Stored data:
(** The outer loop; every turn moves [p], so that the length of the array is enough fuel. *)
Fixpoint get_loop (fuel : nat) (key p dest : list Z) (destlen : Z) : outcome (Z * list Z) :=
  match fuel with
  | O => Undef
  | S fuel =>
      let next p :=
        l ← next_line p;
        match l with None => not_found dest | Some p => get_loop fuel key p dest destlen end in
      x ← load p 0;
      if x =? 0 then not_found dest
      else
        m ← match_key key p;
        match m with
        | None => not_found dest
        | Some (k, p) =>
            x ← load p 0;
            match k with
            | [] => if x =? EQUALS then read_value destlen (drop 1 p) false 0 dest else next p
            | _ :: _ => next p
            end
        end
  end.

(** The return value and [dest]. *)
Definition Dictionary_get (d key dest : list Z) (destlen : Z) : outcome (Z * list Z) :=
  if destlen =? 0 then Ok (-1, dest) else get_loop (S (length d)) key d dest destlen.

(** ** Adding an entry *)

(** One character at [j], [i] being the start of the entry: the next [j], or [None] when the
    array is full and the entry is taken back. *)
Definition put_char (i : Z) (st : list Z * option Z) (c : Z) : outcome (list Z * option Z) :=
  match st with
  | (d, None) => Ok (d, None)
  | (d, Some j) =>
      d ← mem_write d j [c];
      if j + 1 =? C then d ← mem_write d i [0]; Ok (d, None)
      else Ok (d, Some (j + 1))
  end.
(** The state after the bytes [msg]. *)
Definition repr (st : poly1305_state L) (msg : list Z) : Prop :=
  st_r st = r /\ ok (st_h st) /\ length (st_buffer st) = 16%nat /\ Forall is_byte (st_buffer st) /\
  exists n full rest, msg = full ++ rest /\ length full = (16 * n)%nat /\
    length rest = st_leftover st /\ (st_leftover st < 16)%nat /\
    take (st_leftover st) (st_buffer st) = rest /\
    val (st_h st) mod poly_p = absorb 0 (chunks full).

Lemma length_store_at buf k m :
  (k + length m <= length buf)%nat -> length (store_at buf k m) = length buf.
Proof. intros. unfold store_at. rewrite !length_app, length_take, length_drop. lia. Qed.

Lemma take_store_at buf k m :
  (k + length m <= length buf)%nat -> take (k + length m) (store_at buf k m) = take k buf ++ m.
Proof.
  intros. unfold store_at. rewrite app_assoc. apply take_app_length'.
  rewrite length_app, length_take. lia.
Qed.

Lemma store_at_bytes buf k m :
  Forall is_byte buf -> Forall is_byte m -> Forall is_byte (store_at buf k m).
Proof. intros. unfold store_at. repeat (apply Forall_app_2 || apply Forall_take || apply Forall_drop); done. Qed.

(** The whole blocks of [m], processed after a message of whole blocks. *)
Lemma full_blocks st n msg w m :
  st_r st = r -> ok (st_h st) -> length msg = (16 * n)%nat -> Forall is_byte m ->
  val (st_h st) mod poly_p = absorb 0 (chunks msg) -> length m = (16 * w)%nat ->
  let st1 := poly1305_blocks block st false m in
  st_r st1 = r /\ ok (st_h st1) /\ st_buffer st1 = st_buffer st /\
  st_leftover st1 = st_leftover st /\ val (st_h st1) mod poly_p = absorb 0 (chunks (msg ++ m)).
Proof.
  intros Hr Hok Hmsg Hb Hv Hl. unfold poly1305_blocks. cbn [st_r st_h st_buffer st_leftover].
  rewrite Hl, Nat.mul_comm, Nat.div_mul, Hr by lia.
  destruct (blocks_loop_spec w (st_h st) m) as [Ho Hv']; [done..|].
  split_and!; [done|done|done|done|]. rewrite Hv', Hv, (chunks_app n) by done. by rewrite foldl_app.
Qed.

How to complete this task —
Set down only these lines, exactly: the one containing "val (st_h st) mod poly_p = absorb 0 (chunks full)." and each line after it through the end of the entries above.

Solution —
    val (st_h st) mod poly_p = absorb 0 (chunks full).

Lemma length_store_at buf k m :
  (k + length m <= length buf)%nat -> length (store_at buf k m) = length buf.
Proof. intros. unfold store_at. rewrite !length_app, length_take, length_drop. lia. Qed.

Lemma take_store_at buf k m :
  (k + length m <= length buf)%nat -> take (k + length m) (store_at buf k m) = take k buf ++ m.
Proof.
  intros. unfold store_at. rewrite app_assoc. apply take_app_length'.
  rewrite length_app, length_take. lia.
Qed.

Lemma store_at_bytes buf k m :
  Forall is_byte buf -> Forall is_byte m -> Forall is_byte (store_at buf k m).
Proof. intros. unfold store_at. repeat (apply Forall_app_2 || apply Forall_take || apply Forall_drop); done. Qed.

(** The whole blocks of [m], processed after a message of whole blocks. *)
Lemma full_blocks st n msg w m :
  st_r st = r -> ok (st_h st) -> length msg = (16 * n)%nat -> Forall is_byte m ->
  val (st_h st) mod poly_p = absorb 0 (chunks msg) -> length m = (16 * w)%nat ->
  let st1 := poly1305_blocks block st false m in
  st_r st1 = r /\ ok (st_h st1) /\ st_buffer st1 = st_buffer st /\
  st_leftover st1 = st_leftover st /\ val (st_h st1) mod poly_p = absorb 0 (chunks (msg ++ m)).
Proof.
  intros Hr Hok Hmsg Hb Hv Hl. unfold poly1305_blocks. cbn [st_r st_h st_buffer st_leftover].
  rewrite Hl, Nat.mul_comm, Nat.div_mul, Hr by lia.
  destruct (blocks_loop_spec w (st_h st) m) as [Ho Hv']; [done..|].
  split_and!; [done|done|done|done|]. rewrite Hv', Hv, (chunks_app n) by done. by rewrite foldl_app.
Qed.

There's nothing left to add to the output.